Auch mehrere Kesb-Präsidentinnen und -Präsidenten halten illegale Sterilisationen für wahrscheinlich. Der Präsident der Kesb Region Gossau in St. Gallen, Andreas Hildebrand, berichtet über einen Vorfall mit einem Arzt, der eine Zustimmung der Kesb einholen wollte. «Wir sollten ihm doch rasch das Formular schicken, damit er die Kreuzchen am richtigen Ort machen könne und die bereits geplante Operation vornehmen kann.»

Nachdem er dem Arzt erklärt habe, dass das nicht so einfach sei, sei dieser erstaunt gewesen. Er habe daraufhin «nichts mehr von sich hören lassen». «Vor diesem Hintergrund fragt man sich schon, wie es weitergegangen ist: an der Kesb vorbei, ohne Bewilligung, vielleicht sogar illegal

Sollte das Schweizer Sterilisationsgesetz überarbeitet werden?

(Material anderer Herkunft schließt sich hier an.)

(** What a completed [load_ora] has read and done. *)
Lemma load_ora_completed
      `{Collaborators} (fs : gmap string FsEntry) (filename : string)
      (d d' : Document) :
  load_ora fs filename d = (Ok tt, d') ->
  exists image w h xres yres,
    stack_xml fs filename = Some image
    /\ attrib_int image "w" = Ok w
    /\ attrib_int image "h" = Ok h
    /\ attrib_int image "xres" = Ok xres
    /\ attrib_int image "yres" = Ok yres
    /\ _xres (model d')
       = (if negb (Z.max 0 xres =? 0) && negb (Z.max 0 yres =? 0)
          then Some (Z.max 0 xres) else None)
    /\ _yres (model d')
       = (if negb (Z.max 0 xres =? 0) && negb (Z.max 0 yres =? 0)
          then Some (Z.max 0 yres) else None)
    /\ frame_enabled d'
       = negb (Rect.eqb (Rect.mk 0 0 (Z.max 0 w) (Z.max 0 h)) (get_bbox d')
               || Rect.empty (get_bbox d')
               || Rect.empty (Rect.mk 0 0 (Z.max 0 w) (Z.max 0 h))).
Proof.
  unfold load_ora, stack_xml. intros Hload.
  unfold bind at 1 in Hload. unfold lift at 1 in Hload.
  destruct (fs !! filename) as [entry|]; [|discriminate].
  destruct (zip_open (content entry)) as [e|orazip]; [discriminate|].
  cbn [of_sum] in Hload.
  unfold bind at 1 in Hload. unfold lift at 1, zip_read at 1 in Hload.
  destruct (orazip !! "mimetype") as [mimetype|]; [|discriminate].
  unfold bind at 1 in Hload. unfold lift at 1, zip_read at 1 in Hload.
  destruct (orazip !! "stack.xml") as [xml|]; [|discriminate].
  unfold bind at 1 in Hload. unfold lift at 1 in Hload.
  destruct (xml_fromstring xml) as [e|image]; [discriminate|].
  cbn [of_sum] in Hload.
  unfold bind at 1 in Hload. unfold lift at 1 in Hload.
  destruct (attrib_int image "w") as [w| |] eqn:Ew; try discriminate.
  unfold bind at 1 in Hload. unfold lift at 1 in Hload.
  destruct (attrib_int image "h") as [h| |] eqn:Eh; try discriminate.
  unfold bind at 1 in Hload. unfold lift at 1 in Hload.
  destruct (attrib_int image "xres") as [xres| |] eqn:Exres; try discriminate.
  unfold bind at 1 in Hload. unfold lift at 1 in Hload.
  destruct (attrib_int image "yres") as [yres| |] eqn:Eyres; try discriminate.
  unfold bind at 1 in Hload. unfold modify at 1 in Hload.
  unfold bind at 1 in Hload. unfold on_model at 1 in Hload.
  cbn [model with_model] in Hload.
  destruct (load_from_openraster orazip (find_child image "stack")
                                 (layer_stack_clear (model d)))
    as [[[]| |] m1]; try discriminate.
  unfold bind at 1 in Hload. unfold get at 1 in Hload.
  match type of Hload with
  | context [if ?b then _ else _] => destruct b; [discriminate|]
  end.
  unfold bind at 1 in Hload. unfold modify at 1 in Hload.
  unfold bind at 1 in Hload.
  match type of Hload with
  | context [update_frame ?a ?b ?c ?e false ?s] =>
      destruct (update_frame_direct a b c e s)
        as (d2 & E2 & Hl2 & Hx2 & Hy2 & _ & _)
  end.
  rewrite E2 in Hload.
  unfold bind at 1 in Hload. unfold get at 1 in Hload.
  match type of Hload with
  | set_frame_enabled ?b false ?s = _ =>
      destruct (set_frame_enabled_direct b s)
        as (d3 & E3 & Hl3 & Hx3 & Hy3 & Hen3)
  end.
  rewrite E3 in Hload. injection Hload as <-.
  exists image, w, h, xres, yres.
  split; [reflexivity|].
  split; [exact Ew|]. split; [exact Eh|].
  split; [exact Exres|]. split; [exact Eyres|].
  split; [|split].
  - rewrite Hx3, Hx2.
    destruct (negb (Z.max 0 xres =? 0) && negb (Z.max 0 yres =? 0));
      reflexivity.
  - rewrite Hy3, Hy2.
    destruct (negb (Z.max 0 xres =? 0) && negb (Z.max 0 yres =? 0));
      reflexivity.
  - unfold frame_enabled. rewrite Hen3.
    unfold get_bbox, layer_stack. now rewrite Hl3.
Qed.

Mit der Sterilisation von urteilsunfähigen Personen muss sich auch Bundesbern beschäftigen. Im Nationalrat ist eine Motion der SP hängig, der die Zustimmung von Betroffenen fordert. Hinzu kommt, dass derartige Sterilisationen nicht mit der UN-Behindertenrechtskonvention vereinbar sind.